The Galapagos Islands are volcanic in origin and several volcanoes in the west of the archipelago are still very active, especially those on Fernandina, Isabela and Santiago Islands.
The Islands appeared from lava eruptions that came from the bottom of the ocean and that rise as much as 2.600 feet above sea level.
Lava from more than 2.000 craters has continuously altered the terrain of the region.
Some of the younger Islands still have active volcanoes. Galapagos Islands location is particular because certain characteristics such as its isolation, climate, altitude and texture of the land on the Islands, have made their unique vegetation and animal life appear. It was also a strategic military base during World War II.

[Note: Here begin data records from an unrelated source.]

(* ===== verification/StoreFormat.v ===== *)
(** The family's metadata files (src/crates/family-store/src/format.rs): the
    index, the clone pointer and the allocation marker as the records their
    YAML documents carry, with their strict decoding.  YAML itself is the
    third-party serde_yaml: a codec from records to bytes, a parameter, of
    which only the round trip is assumed. *)

From S2P Require Export FamilyStoreContract.

#[local] Set Default Proof Using "Type".

Definition POINTER_SCHEMA : str := lit "gwz.family-root/v1".
Definition MARKER_SCHEMA : str := lit "gwz.local-clone-allocation/v1".

Record RowFile : Type := mkRowFile {
  rwf_path : str;
  rwf_kind : str;
  rwf_state : str;
  rwf_allocation_id : str;
  rwf_source_path : str;
  rwf_mode : str;
  rwf_last_error : option str;
  rwf_owner : option str;
}.

Record IndexFile : Type := mkIndexFile {
  if_schema : str;
  if_family_id : str;
  if_root_allocation : str;
  if_members : BTreeMap str RowFile;
}.

Record PointerFile : Type := mkPointerFile { pf_schema : str; pf_family_id : str; pf_root_path : str }.
Record MarkerFile : Type := mkMarkerFile { mf_schema : str; mf_family_id : str; mf_allocation_id : str }.

(** [FormatError], by its text. *)
Abbreviation FormatError := str.

(** serde_yaml on the four document types the store reads and writes. *)
Class Yaml : Type := {
  index_to_yaml : IndexFile -> result (list N) FormatError;
  index_from_yaml : list N -> result IndexFile FormatError;
  schema_from_yaml : list N -> result str FormatError;
  pointer_to_yaml : PointerFile -> result (list N) FormatError;
  pointer_from_yaml : list N -> result PointerFile FormatError;
  marker_to_yaml : MarkerFile -> result (list N) FormatError;
  marker_from_yaml : list N -> result MarkerFile FormatError;
}.

(** What serde documents of a derived serialiser and its deserialiser. *)
Class YamlRoundTrip `{Yaml} : Prop := {
  index_yaml : forall file bytes, index_to_yaml file = Ok bytes ->
    index_from_yaml bytes = Ok file /\ schema_from_yaml bytes = Ok (if_schema file);
  pointer_yaml : forall file bytes, pointer_to_yaml file = Ok bytes -> pointer_from_yaml bytes = Ok file;
  marker_yaml : forall file bytes, marker_to_yaml file = Ok bytes -> marker_from_yaml bytes = Ok file;
}.

(** ** Texts *)

(** [char::escape_debug] of a control character. *)
Definition escape_control (c : N) : str :=
  let hex (d : N) : N := if (d <? 10)%N then (d + 48)%N else (d + 87)%N in
  if (c =? 0)%N then lit "\0"
  else if (c =? 9)%N then lit "\t"
  else if (c =? 10)%N then lit "\n"
  else if (c =? 13)%N then lit "\r"
  else lit "\u{" ++ (if (c <? 16)%N then [hex c] else [hex (c / 16)%N; hex (c mod 16)%N]) ++ lit "}".

Definition name_error_text (e : NameError) : str :=
  match e with
  | NameEmpty => lit "a clone name must not be empty"
  | NameBlank => lit "a clone name must not be only whitespace"
  | NameSurroundingWhitespace => lit "a clone name must not start or end with whitespace"
  | NameControl c => lit "a clone name must not contain " ++ escape_control c
  | NameSeparator c => lit "a clone name must not contain " ++ quoted [c]
  | NameReserved name => quoted name ++ lit " is a reserved name"
  end.

Definition owner_error_text (e : OwnerError) : str :=
  match e with
  | OwnerEmpty => lit "an owner token must not be empty"
  | OwnerTooLong bytes =>
      lit "an owner token is at most 128 bytes; this one is " ++ show_N (N.of_nat bytes)
  | OwnerCharacter character =>
      lit "an owner token accepts only `[A-Za-z0-9._:-]`; " ++ quoted [character] ++ lit " is not one of them"
  end.

Definition id_error_text (e : IdError) : str := lit "an id must not be empty".

Fixpoint join_or (parts : list str) : str :=
  match parts with
  | [] => []
  | [p] => p
  | p :: rest => p ++ lit " or " ++ join_or rest
  end.

Definition wrong_schema_any (found : str) (accepted : list str) : FormatError :=
  lit "`schema: " ++ found ++ lit "` is not " ++ join_or (quoted <$> accepted) ++
  lit "; this file is not in a format this store reads" ++
  match index_schema_min_gwz_version found with
  | Some minimum =>
      if bool_decide (found ∈ accepted) then []
      else lit "; " ++ quoted found ++ lit " is read by gwz " ++ minimum ++
           lit " and later, so upgrade gwz to at least " ++ minimum
  | None => []
  end.

(** ** Encoding and decoding *)

Section format.
Context `{Yaml}.

Definition row_file (row : MemberRow) : RowFile := {|
  rwf_path := row_path row; rwf_kind := kind_as_str (row_kind row); rwf_state := state_as_str (row_state row);
  rwf_allocation_id := allocation_str (row_allocation row); rwf_source_path := row_source row;
  rwf_mode := mode_as_str (row_mode row); rwf_last_error := row_last_error row;
  rwf_owner := owner_str <$> row_owner row |}.

Definition index_file (view : FamilyView) : IndexFile := {|
  if_schema := INDEX_SCHEMA;
  if_family_id := family_id_str (view_family_id view);
  if_root_allocation := allocation_str (root_allocation (view_root view));
  if_members := foldl (fun m e => bt_insert m (name_str e.1) (row_file e.2)) bt_empty
                  (bt_entries (view_members view)) |}.

Definition encode_index (view : FamilyView) : result (list N) FormatError := index_to_yaml (index_file view).

Definition unknown_value (name : MemberName) (field value : str) : FormatError :=
  lit "row " ++ quoted (name_str name) ++ lit ": " ++ quoted (field ++ lit ": " ++ value) ++
  lit " is not a known value".

Definition ok_or {A E} (o : option A) (e : E) : result A E := match o with Some a => Ok a | None => Err e end.

Definition decode_row (name : MemberName) (row : RowFile) : result MemberRow FormatError :=
  let? kind := ok_or (kind_parse (rwf_kind row)) (unknown_value name (lit "kind") (rwf_kind row)) in
  let? state := ok_or (state_parse (rwf_state row)) (unknown_value name (lit "state") (rwf_state row)) in
  let? allocation := map_err (fun e => lit "row " ++ quoted (name_str name) ++ lit ": `allocation_id`: " ++ id_error_text e)
    (new_allocation_id (rwf_allocation_id row)) in
  let? mode := ok_or (mode_parse (rwf_mode row)) (unknown_value name (lit "mode") (rwf_mode row)) in
  let? owner := map_err (fun e => lit "row " ++ quoted (name_str name) ++ lit ": `owner`: " ++ owner_error_text e)
    (match rwf_owner row with
     | None => Ok None
     | Some value => let? token := parse_owner value in Ok (Some token)
     end) in
  Ok {| row_path := rwf_path row; row_kind := kind; row_state := state; row_allocation := allocation;
        row_source := rwf_source_path row; row_mode := mode; row_last_error := rwf_last_error row;
        row_owner := owner |}.

Fixpoint decode_members (view : FamilyView) (members : list (str * RowFile)) : result FamilyView FormatError :=
  match members with
  | [] => Ok view
  | (key, row) :: rest =>
      let? name := map_err (fun e => lit "member key " ++ quoted key ++ lit ": " ++ name_error_text e) (parse_name key) in
      let? row := decode_row name row in
      decode_members (set_members view (bt_insert (view_members view) name row)) rest
  end.

Definition decode_index_accepting (bytes : list N) (accepted : list str) : result FamilyView FormatError :=
  let? schema := schema_from_yaml bytes in
  if bool_decide (schema ∈ accepted) then
    let? file := index_from_yaml bytes in
    let? family_id := map_err (fun e => lit "`family_id`: " ++ id_error_text e) (new_family_id (if_family_id file)) in
    let? root := map_err (fun e => lit "`root.allocation_id`: " ++ id_error_text e)
      (new_allocation_id (if_root_allocation file)) in
    decode_members (founded family_id root) (bt_entries (if_members file))
  else Err (wrong_schema_any schema accepted).

Definition decode_index (bytes : list N) : result FamilyView FormatError :=
  decode_index_accepting bytes INDEX_SCHEMAS_READ.

Definition encode_pointer (family_id : FamilyId) (root_path : str) : result (list N) FormatError :=
  pointer_to_yaml {| pf_schema := POINTER_SCHEMA; pf_family_id := family_id_str family_id; pf_root_path := root_path |}.

Definition decode_pointer (bytes : list N) : result PointerFile FormatError :=
  let? file := pointer_from_yaml bytes in
  if bool_decide (pf_schema file = POINTER_SCHEMA) then Ok file
  else Err (wrong_schema_any (pf_schema file) [POINTER_SCHEMA]).

Definition encode_marker (family_id : FamilyId) (allocation : AllocationId) : result (list N) FormatError :=
  marker_to_yaml {| mf_schema := MARKER_SCHEMA; mf_family_id := family_id_str family_id;
                    mf_allocation_id := allocation_str allocation |}.

Definition decode_marker (bytes : list N) : result MarkerFile FormatError :=
  let? file := marker_from_yaml bytes in
  if bool_decide (mf_schema file = MARKER_SCHEMA) then Ok file
  else Err (wrong_schema_any (mf_schema file) [MARKER_SCHEMA]).

End format.

(** ** The index round trips *)

Section collect.
Context {K V : Type} `{OrdKey K}.

Definition collect (l : list (K * V)) : BTreeMap K V := foldl (fun m e => bt_insert m e.1 e.2) bt_empty l.

Lemma collect_get l k v : NoDup l.*1 -> bt_get (collect l) k = Some v <-> (k, v) ∈ l.
Proof.
  unfold collect. induction l as [|[k0 v0] l IH] using rev_ind; intros Hnd.
  { cbn [foldl]. rewrite bt_get_empty. split; [done|]. by intros ?%elem_of_nil. }
  rewrite fmap_app in Hnd. apply NoDup_app in Hnd as (Hl & Hd & _).
  rewrite foldl_app. cbn [foldl fst snd]. rewrite elem_of_app, list_elem_of_singleton.
  destruct (decide (k = k0)) as [->|Hne].
  - rewrite bt_get_insert_eq. split; [intros [= ->]; by right|]. intros [Hin|[= ->]]; [|done].
    exfalso. apply (Hd k0); [by apply (list_elem_of_fmap_2 fst) in Hin|left].
  - rewrite bt_get_insert_ne by done. rewrite IH by done. split; [by left|]. intros [?|[= ? ?]]; done.
Qed.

They were declared National Park by the Government of Ecuador in 1936 to preserve the flora and the fauna of this group of Islands.
Land Territory: 4,897 sq miles (7,880 sq km).
Original Name: Archipielago de Colon.
Population: Aprox. 20,000 people.
Yearly Visitors: 180,000.
Capital City: Puerto Baquerizo Moreno in San Cristobal Island.
Currency: U.S. Dollar (USD).
Languages: Spanish (official) and English.